BEGIN
Lemma pairUp_elements (text : cstring) :
  Forall (fun c => c = PADDING_CHAR ∨ c ∈ text) (pairUp text).
Proof.
  induction text as [| a | a b rest IH] using pairs_ind; simpl.
  - constructor.
  - constructor; [right; apply elem_of_cons; left; reflexivity | constructor].
  - assert (Forall (fun c => c = PADDING_CHAR ∨ c ∈ a :: b :: rest) (pairUp rest)) as Hrest.
    { eapply Forall_impl; [exact IH |]. intros c [Hc | Hc]; [left; exact Hc |].
      right. apply elem_of_cons; right. apply elem_of_cons; right. exact Hc. }
    assert (a ∈ a :: b :: rest) as Ha by (apply elem_of_cons; left; reflexivity).
    assert (b ∈ a :: b :: rest) as Hb
      by (apply elem_of_cons; right; apply elem_of_cons; left; reflexivity).
    destruct (Ascii.eqb a b); simpl; repeat (constructor; [auto |]); exact Hrest.
Qed.

Lemma pairUp_length (text : cstring) :
  length (pairUp text) ≤ length text + length text / 2.
Proof.
  induction text as [| a | a b rest IH] using pairs_ind.
  - simpl. lia.
  - simpl. lia.
  - change (length (a :: b :: rest)) with (S (S (length rest))). rewrite half_succ_succ.
    cbn [pairUp]. destruct (Ascii.eqb a b); cbn [app length]; lia.
Qed.

Lemma filterText_length (text : cstring) (flag : bool) :
  length (filterText text flag) ≤ length text.
Proof.
  rewrite filterText_omap. induction text as [|c text IH]; [simpl; lia |].
  change (omap (mappedChar flag) (c :: text))
    with (match mappedChar flag c with
          | Some u => u :: omap (mappedChar flag) text
          | None => omap (mappedChar flag) text
          end).
  destruct (mappedChar flag c); simpl; lia.
Qed.

(** The preparation for encryption keeps the kept letters of the text in
    their order and adds padding letters only: at most one for every two
    letters, and one at the end. *)
Theorem preparation_adds_padding_only (text : cstring) (flag : bool) :
  filterText text flag `sublist_of` normalizeAndPrepareText text flag true
  ∧ Forall (fun c => c = PADDING_CHAR ∨ c ∈ filterText text flag)
      (normalizeAndPrepareText text flag true)
  ∧ length (normalizeAndPrepareText text flag true)
    ≤ length (filterText text flag) + length (filterText text flag) / 2 + 1
  ∧ length (filterText text flag) ≤ length text.
Proof.
  unfold normalizeAndPrepareText. rewrite pairLoop_pairUp.
  set (filtered := filterText text flag).
  split; [| split; [| split]].
  - transitivity (pairUp filtered); [apply pairUp_sublist |].
    unfold padToEven. destruct (_ =? _); [apply sublist_inserts_r |]; reflexivity.
  - apply padToEven_Forall; [left; reflexivity | apply pairUp_elements].
  - pose proof (pairUp_length filtered). unfold padToEven.
    destruct (_ =? _); [rewrite length_app; cbn [length] |]; lia.
  - apply filterText_length.
Qed.

(** A prepared text, for either direction, passes the preparation for
    decryption unchanged. *)
Theorem prepared_text_is_stable (text : cstring) (flag isEncryption : bool) :
  normalizeAndPrepareText (normalizeAndPrepareText text flag isEncryption) flag false
  = normalizeAndPrepareText text flag isEncryption.
Proof.
  apply normalize_decrypt_id; [apply normalize_permitted | apply normalize_even].
Qed.

(** ** The rule, by positions *)

Section Rule.
Variable g : Grid.
Hypothesis Hshape : grid_shape g.
Hypothesis Hnodup : NoDup (grid_cells g).

Local Open Scope Z_scope.

Lemma transformPair_positions (d ca ra cb rb : Z) :
  0 ≤ ca < 5 → 0 ≤ ra < 5 → 0 ≤ cb < 5 → 0 ≤ rb < 5 →
  transformPair g d (getCharacterAtPosition g ca ra) (getCharacterAtPosition g cb rb)
  = if ra =? rb
    then [getCharacterAtPosition g (ca + d) ra; getCharacterAtPosition g (cb + d) rb]
    else if ca =? cb
    then [getCharacterAtPosition g ca (ra + d); getCharacterAtPosition g cb (rb + d)]
    else [getCharacterAtPosition g cb ra; getCharacterAtPosition g ca rb].
Proof.
  intros Hca Hra Hcb Hrb. unfold transformPair.
  rewrite !(find_get g _ _ Hshape Hnodup).
  rewrite (Z.mod_small ca), (Z.mod_small ra), (Z.mod_small cb), (Z.mod_small rb)
    by assumption.
  reflexivity.
Qed.

Lemma shift_differs (c c' d : Z) :
  0 ≤ c < 5 → 0 ≤ c' < 5 → c ≠ c' → (c + d) mod 5 ≠ (c' + d) mod 5.
Proof. intros Hc Hc' Hne H. apply Hne. eapply shift_inj; eassumption. Qed.

Lemma transformPair_doubling (d : Z) (a b : char) :
  a ∈ grid_cells g → b ∈ grid_cells g →
  ∃ x y, transformPair g d a b = [x; y] ∧ (x = y ↔ a = b).
Proof.
  intros Ha Hb.
  apply (find_in_grid g _ Hshape) in Ha as [[ca ra] Ha].
  apply (find_in_grid g _ Hshape) in Hb as [[cb rb] Hb].
  destruct (get_find g a ca ra Hshape Ha) as [[Hca Hra] Hgeta].
  destruct (get_find g b cb rb Hshape Hb) as [[Hcb Hrb] Hgetb].
  assert (getCharacterAtPosition g ca ra = a) as Ea
    by (apply Hgeta; apply Z.mod_small; assumption).
  assert (getCharacterAtPosition g cb rb = b) as Eb
    by (apply Hgetb; apply Z.mod_small; assumption).
  assert (a = b → ca = cb ∧ ra = rb) as Hsame.
  { intros ->. rewrite Ha in Hb. injection Hb as -> ->. split; reflexivity. }
  unfold transformPair. rewrite Ha, Hb.
  destruct (Z.eqb_spec ra rb) as [Hrow | Hrow];
    [| destruct (Z.eqb_spec ca cb) as [Hcol | Hcol]];
    eexists _, _; (split; [reflexivity |]).
  - subst rb. split.
    + intros Hxy. destruct (Z.eq_dec ca cb) as [-> | Hne]; [congruence |].
      exfalso. revert Hxy. apply (get_differs g Hshape Hnodup). left.
      apply shift_differs; assumption.
    + intros Hab. destruct (Hsame Hab) as [-> _]. reflexivity.
  - subst cb. split.
    + intros Hxy. exfalso. revert Hxy. apply (get_differs g Hshape Hnodup). right.
      apply shift_differs; assumption.
    + intros Hab. destruct (Hsame Hab) as [_ ?]. contradiction.
  - split.
    + intros Hxy. exfalso. revert Hxy. apply (get_differs g Hshape Hnodup). right.
      rewrite !Z.mod_small by assumption. exact Hrow.
    + intros Hab. destruct (Hsame Hab) as [_ ?]. contradiction.
Qed.

Local Close Scope Z_scope.
End Rule.

(** The three cases of the rule, by positions, for a shift that does not
    overflow (such as +1 and -1): the letters at column and row (ca, ra) and
    (cb, rb) of a grid of distinct letters become the letters one step along
    the row if ra = rb, else one step along the column if ca = cb, else the
    letters at (cb, ra) and (ca, rb); the steps wrap around. *)
Theorem rule_by_positions (g : Grid) (d ca ra cb rb : Z) :
  grid_shape g → NoDup (grid_cells g) → shiftInRange d →
  (0 ≤ ca < 5)%Z → (0 ≤ ra < 5)%Z → (0 ≤ cb < 5)%Z → (0 ≤ rb < 5)%Z →
  transformPair g d (getCharacterAtPosition g ca ra) (getCharacterAtPosition g cb rb)
  = if (ra =? rb)%Z
    then [getCharacterAtPosition g ((ca + d) mod 5) ra;
          getCharacterAtPosition g ((cb + d) mod 5) rb]
    else if (ca =? cb)%Z
    then [getCharacterAtPosition g ca ((ra + d) mod 5);
          getCharacterAtPosition g cb ((rb + d) mod 5)]
    else [getCharacterAtPosition g cb ra; getCharacterAtPosition g ca rb].
Proof.
  intros Hshape Hnd _ Hca Hra Hcb Hrb.
  rewrite (transformPair_positions g Hshape Hnd d ca ra cb rb) by assumption.
  assert (∀ column row column' row',
            (column mod 5 = column' mod 5)%Z → (row mod 5 = row' mod 5)%Z →
            getCharacterAtPosition g column row = getCharacterAtPosition g column' row')
    as Hwrap.
  { intros column row column' row' Hc Hr. unfold getCharacterAtPosition.
    rewrite !wrapIndex_mod, Hc, Hr. reflexivity. }
  destruct (ra =? rb)%Z; [| destruct (ca =? cb)%Z]; try reflexivity;
    f_equal; [| f_equal | | f_equal]; apply Hwrap;
    rewrite ?Z.mod_mod by lia; reflexivity.
Qed.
END
ACTIVITY ->
Restate word for word the entries above from the line with "assert (getCharacterAtPosition g ca" through the line with "(** The three", inclusive, leaving out everything else.

SOLUTION ->
  assert (getCharacterAtPosition g ca ra = a) as Ea
    by (apply Hgeta; apply Z.mod_small; assumption).
  assert (getCharacterAtPosition g cb rb = b) as Eb
    by (apply Hgetb; apply Z.mod_small; assumption).
  assert (a = b → ca = cb ∧ ra = rb) as Hsame.
  { intros ->. rewrite Ha in Hb. injection Hb as -> ->. split; reflexivity. }
  unfold transformPair. rewrite Ha, Hb.
  destruct (Z.eqb_spec ra rb) as [Hrow | Hrow];
    [| destruct (Z.eqb_spec ca cb) as [Hcol | Hcol]];
    eexists _, _; (split; [reflexivity |]).
  - subst rb. split.
    + intros Hxy. destruct (Z.eq_dec ca cb) as [-> | Hne]; [congruence |].
      exfalso. revert Hxy. apply (get_differs g Hshape Hnodup). left.
      apply shift_differs; assumption.
    + intros Hab. destruct (Hsame Hab) as [-> _]. reflexivity.
  - subst cb. split.
    + intros Hxy. exfalso. revert Hxy. apply (get_differs g Hshape Hnodup). right.
      apply shift_differs; assumption.
    + intros Hab. destruct (Hsame Hab) as [_ ?]. contradiction.
  - split.
    + intros Hxy. exfalso. revert Hxy. apply (get_differs g Hshape Hnodup). right.
      rewrite !Z.mod_small by assumption. exact Hrow.
    + intros Hab. destruct (Hsame Hab) as [_ ?]. contradiction.
Qed.

Local Close Scope Z_scope.
End Rule.

(** The three cases of the rule, by positions, for a shift that does not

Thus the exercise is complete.